LINHA 007

L I N H A 0 0 7

Coincidentemente são 18:18 h, pego o coletivo descendo, para evitar o tumulto dos pontos do início de subida. O ônibus, uma lata de sardinha, velha por sinal e mal cheirosa. Se fosse pelo menos uma daquelas gigantescas lombrigas sanfonadas, das linhas leste-oeste.

Antes de contornar a rodoviária, na porta de um colégio municipal um ponto.

Entram crianças, mães e adolescentes. Uma algazarra de vozes e risos. Toques de celulares, quase uma trilha sonora, não ser encontrado hoje em dia é impossível. A tecnologia é aliada dos tagarelas de plantão.

E para piorar o rádio está ligado; na rádio terra, no último volume, com o Lázaro Santos atormentando deus e o mundo.

Risos estridentes ecoam, vindos das crianças e dos adolescentes, estes carregando mochilas coloridas e cheias de livros, coloridas como os seus sonhos.

Agora, uma parada em frente à rodoviária. Malas e mais malas vão entrando. Um senhor, típico do interior, desinformado, pergunta:

- Vai para o centro?

O motorista naquele jeito característico dos profissionais do volante faz que sim balançando a cabeça, para frente e para trás, sem se dignar a responder verbalmente ao solicitante.

- Quanto é a passagem?

O dito motorista olha o senhor e fazendo cara de pouco caso praticamente ordena:

- Antes de embarcar compre o SITPASS!

O futuro passageiro sem saber o que vem a ser o sit alguma coisa, volta a perguntar:

- O que é isso que eu tenho que comprar?

O motorista está desde 9:00 h da manhã dirigindo e agüentando passageiros de todos os tipos e gostos. Com cara de poucos amigos, e como que querendo briga, quase grita:

- O bilhete de passagem para este coletivo, roceiro! Cada um que me aparece.

Serenado os ânimos o ônibus começa se movimentar, eis que é quando uma senhora grita esbaforida:

- Pára motorista. Vou descer, peguei o ônibus errado!

Já estou atrasado e estas malas sem alça me fazem perder mais tempo ainda. Parece que elas não têm hora para nada.

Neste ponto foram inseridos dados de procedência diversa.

(** X22. No byte is lost: in a run where every write took all it was offered
    and that ended with a report, as many bytes were written as were read,
    and the error reported is the one a read returned. *)
Theorem complete_writes_copy_everything flusher reads :
  forall writes e,
    Forall complete_write (fst (task flusher reads writes)) ->
    snd (task flusher reads writes) = Sent e ->
    bytes_written (fst (task flusher reads writes))
    = bytes_read (fst (task flusher reads writes))
    /\ exists nr, In (EvRead bufLen (nr, Some e)) (fst (task flusher reads writes)).
Proof.
  assert (Hcopy : forall (fl : bool) l r n tl,
            bytes_written (EvRead l r :: EvWrite n (n, None)
                             :: (if fl then [EvFlush] else []) ++ tl)
            = n + bytes_written tl
            /\ bytes_read (EvRead l (n, snd r) :: EvWrite n (n, None)
                             :: (if fl then [EvFlush] else []) ++ tl)
               = Z.max n 0 + bytes_read tl)
    by (intros [] l r n tl; split; reflexivity).
  assert (Hidle : forall l n er tl,
            bytes_written (EvRead l (n, er) :: tl) = bytes_written tl
            /\ bytes_read (EvRead l (n, er) :: tl) = Z.max n 0 + bytes_read tl)
    by (intros; split; reflexivity).
  induction reads as [| [nr er] reads IH]; intros writes e.
  - rewrite CopySpec.task_nil. discriminate.
  - assert (Hcont : forall ws rd,
              Forall complete_write
                (fst match er with
                     | Some e' => ([], Sent e')
                     | None => task flusher reads ws
                     end) ->
              snd match er with
                  | Some e' => ([], Sent e')
                  | None => task flusher reads ws
                  end = Sent e ->
              rd = EvRead bufLen (nr, er) ->
              bytes_written (fst match er with
                                 | Some e' => ([], Sent e')
                                 | None => task flusher reads ws
                                 end)
              = bytes_read (fst match er with
                                | Some e' => ([], Sent e')
                                | None => task flusher reads ws
                                end)
              /\ exists nr', rd = EvRead bufLen (nr', Some e)
                             \/ In (EvRead bufLen (nr', Some e))
                                   (fst match er with
                                        | Some e' => ([], Sent e')
                                        | None => task flusher reads ws
                                        end)).
    { intros ws rd Hall Hs ->. destruct er as [e' |].
      - injection Hs as ->. split; [reflexivity |]. exists nr. now left.
      - destruct (IH ws e Hall Hs) as [Hb [nr' Hin]]. split; [exact Hb |].
        exists nr'. now right. }
    turn_cases nr er writes nw ew ws; cbn [fst snd]; intros Hall Hs;
      try discriminate.
    + exfalso. inversion Hall as [| ? ? _ Hall']; subst.
      inversion Hall' as [| ? ? Hc _]; subst. destruct Hc as [-> Hc].
      apply orb_true_iff in Hinv. destruct Hinv as [Hv | Hv];
        apply Z.ltb_lt in Hv; lia.
    + exfalso. inversion Hall as [| ? ? _ Hall']; subst.
      inversion Hall' as [| ? ? Hc _]; subst. destruct Hc as [_ Hc]. discriminate.
    + subst nw.
      assert (Hall' : Forall complete_write
                        (fst match er with
                             | Some e' => ([], Sent e')
                             | None => task flusher reads ws
                             end)).
      { inversion Hall as [| ? ? _ H1]; subst. inversion H1 as [| ? ? _ H2]; subst.
        apply Forall_app in H2. exact (proj2 H2). }
      destruct (Hcont ws _ Hall' Hs eq_refl) as [Hb [nr' Hin]]. split.
      * destruct (Hcopy flusher bufLen (nr, er) nr
                    (fst match er with
                         | Some e' => ([], Sent e')
                         | None => task flusher reads ws
                         end)) as [E1 E2].
        cbn [snd] in E2. cbn [app]. rewrite E1, E2, Hb. lia.
      * exists nr'. destruct Hin as [Hin | Hin]; [left; exact Hin |].
        right. right. apply in_or_app. now right.
    + exfalso. inversion Hall as [| ? ? _ Hall']; subst.
      inversion Hall' as [| ? ? Hc _]; subst. destruct Hc as [Hc _]. congruence.
    + assert (Hall' : Forall complete_write
                        (fst match er with
                             | Some e' => ([], Sent e')
                             | None => task flusher reads writes
                             end))
        by (inversion Hall; assumption).
      destruct (Hcont writes _ Hall' Hs eq_refl) as [Hb [nr' Hin]]. split.
      * destruct (Hidle bufLen nr er
                    (fst match er with
                         | Some e' => ([], Sent e')
                         | None => task flusher reads writes
                         end)) as [E1 E2].
        rewrite E1, E2, Hb. lia.
      * exists nr'. destruct Hin as [Hin | Hin]; [left; exact Hin | right; exact Hin].
Qed.

Lemma write_error_ends_task_witness :
  In (EvWrite 100 (0, Some (ErrNew "stream closed")))
     (fst (task true [(10, None); (100, None); (5, None)]
                     [(10, None); (0, Some (ErrNew "stream closed"))]))
  /\ snd (task true [(10, None); (100, None); (5, None)]
                    [(10, None); (0, Some (ErrNew "stream closed"))])
     = Sent (ErrNew "stream closed").
Proof.
  split; [vm_compute; auto 10 |].
  apply (write_error_ends_task true 100 0 (ErrNew "stream closed")
           [(10, None); (100, None); (5, None)]
           [(10, None); (0, Some (ErrNew "stream closed"))]).
  vm_compute; auto 10.
Defined.

Lemma panic_only_on_oversized_read_witness :
  snd (task false [(10, None); (40000, None)] [(10, None); (40000, None)])
  = Panicked
  /\ Exists (fun r : ioResult => bufLen < fst r) [(10, None); (40000, None)].
Proof.
  split; [reflexivity |].
  apply (panic_only_on_oversized_read false [(10, None); (40000, None)]
           [(10, None); (40000, None)]).
  reflexivity.
Defined.

Lemma task_ends_on_read_error_witness :
  exists e,
    snd (task true [(10, None); (0, Some io_EOF)] [(10, None); (0, None)])
    = Sent e.
Proof.
  apply (task_ends_on_read_error true [(10, None); (0, Some io_EOF)]
           [(10, None); (0, None)]);
    [right; left; discriminate
    | repeat constructor; cbn; unfold bufLen; lia
    | cbn; lia].
Defined.

Lemma complete_writes_copy_everything_witness :
  Forall complete_write
    (fst (task true [(10, None); (0, None); (20, Some io_EOF)]
                    [(10, None); (20, None)]))
  /\ snd (task true [(10, None); (0, None); (20, Some io_EOF)]
                    [(10, None); (20, None)]) = Sent io_EOF
  /\ bytes_written
       (fst (task true [(10, None); (0, None); (20, Some io_EOF)]
                       [(10, None); (20, None)]))
     = bytes_read
         (fst (task true [(10, None); (0, None); (20, Some io_EOF)]
                         [(10, None); (20, None)])).
Proof.
  split; [vm_compute; repeat constructor |]. split; [reflexivity |].
  apply (complete_writes_copy_everything true
           [(10, None); (0, None); (20, Some io_EOF)] [(10, None); (20, None)]
           io_EOF); [vm_compute; repeat constructor | reflexivity].
Defined.

End CopyExtra.

(** ** The command-line tools: flag parsing and authorization *)

Module ToolsSpec.
Import Tools Observe.

Ltac simp := cbn -[String.eqb Z.eqb String.append HasPrefix Ascii.eqb] in *.

Lemma Split_not_nil s c : Split s c <> [].
Proof.
  destruct s as [| a s]; simp; [discriminate |].
  destruct (Ascii.eqb a c); [discriminate |].
  destruct (Split s c); discriminate.
Qed.

(** Joining the parts with the separator gives the string back. *)
Lemma concat_Split s c : String.concat (String c "") (Split s c) = s.
Proof.
  induction s as [| a s IH]; simp; [reflexivity |].
  destruct (Ascii.eqb_spec a c) as [-> | Hne].
  - simp. pose proof (Split_not_nil s c) as Hn.
    destruct (Split s c) as [| p ps]; [contradiction |].
    simp. now rewrite IH.
  - pose proof (Split_not_nil s c) as Hn.
    destruct (Split s c) as [| p ps]; [contradiction |].
    destruct ps as [| q qs]; simp; now rewrite <- IH.
Qed.

(** No part holds the separator. *)
Lemma Split_parts_free s c : Forall (fun p => Contains p c = false) (Split s c).
Proof.
  induction s as [| a s IH]; simp; [repeat constructor |].
  destruct (Ascii.eqb_spec a c) as [-> | Hne].
  - constructor; [reflexivity | exact IH].
  - pose proof (Split_not_nil s c) as Hn.
    destruct (Split s c) as [| p ps]; [contradiction |].
    inversion IH as [| ? ? Hp Hps]; subst. constructor; [| exact Hps].
    simp. rewrite Hp. now destruct (Ascii.eqb_spec a c).
Qed.

Lemma Split_app a b c :
  Contains a c = false -> Split (a ++ String c b) c = a :: Split b c.
Proof.
  induction a as [| x a IH]; cbn -[Ascii.eqb]; intros H.
  - now rewrite Ascii.eqb_refl.
  - apply orb_false_iff in H. destruct H as [Hx Ha].
    rewrite Hx, (IH Ha). reflexivity.
Qed.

A senhora desce e o ônibus prossegue.

Pára num sinal de três tempos. Os minutos deslizam como contas de um rosário: um, dois... dez, onze... Nossa! Já estou bem quinze minutos atrasado!

As fofoqueiras colocam as suas novidades em dia:

- A Shirléia está ficando com Claythoon.

- Ele é um gato!

- Gato e galinhão.

Lá mais para o fundo do ônibus a esperança por um emprego, também nos acompanha nesta viagem, que parece interminável:

- Fiz ficha numa empresa, ontem. Hoje fui chamado para entrevista.

- Você consegue cara, tem segundo grau e curso de computação.

Os minutos vão se evaporando, como se fossem segundos. Parece que o deus do tempo e a deusa da linha enrolada fizeram um pacto. O de enrolar esta linha sem um tempo determinado para terminar.

Ali do meu lado, toca um celular de modo tão irritante, que me dá vontade de esbofetear o dono, é daqueles toques como se fosse o apito de um trem de ferro:

- Alô! Estou no meu carro. É, cara, comprei um, zerinho, zerinho...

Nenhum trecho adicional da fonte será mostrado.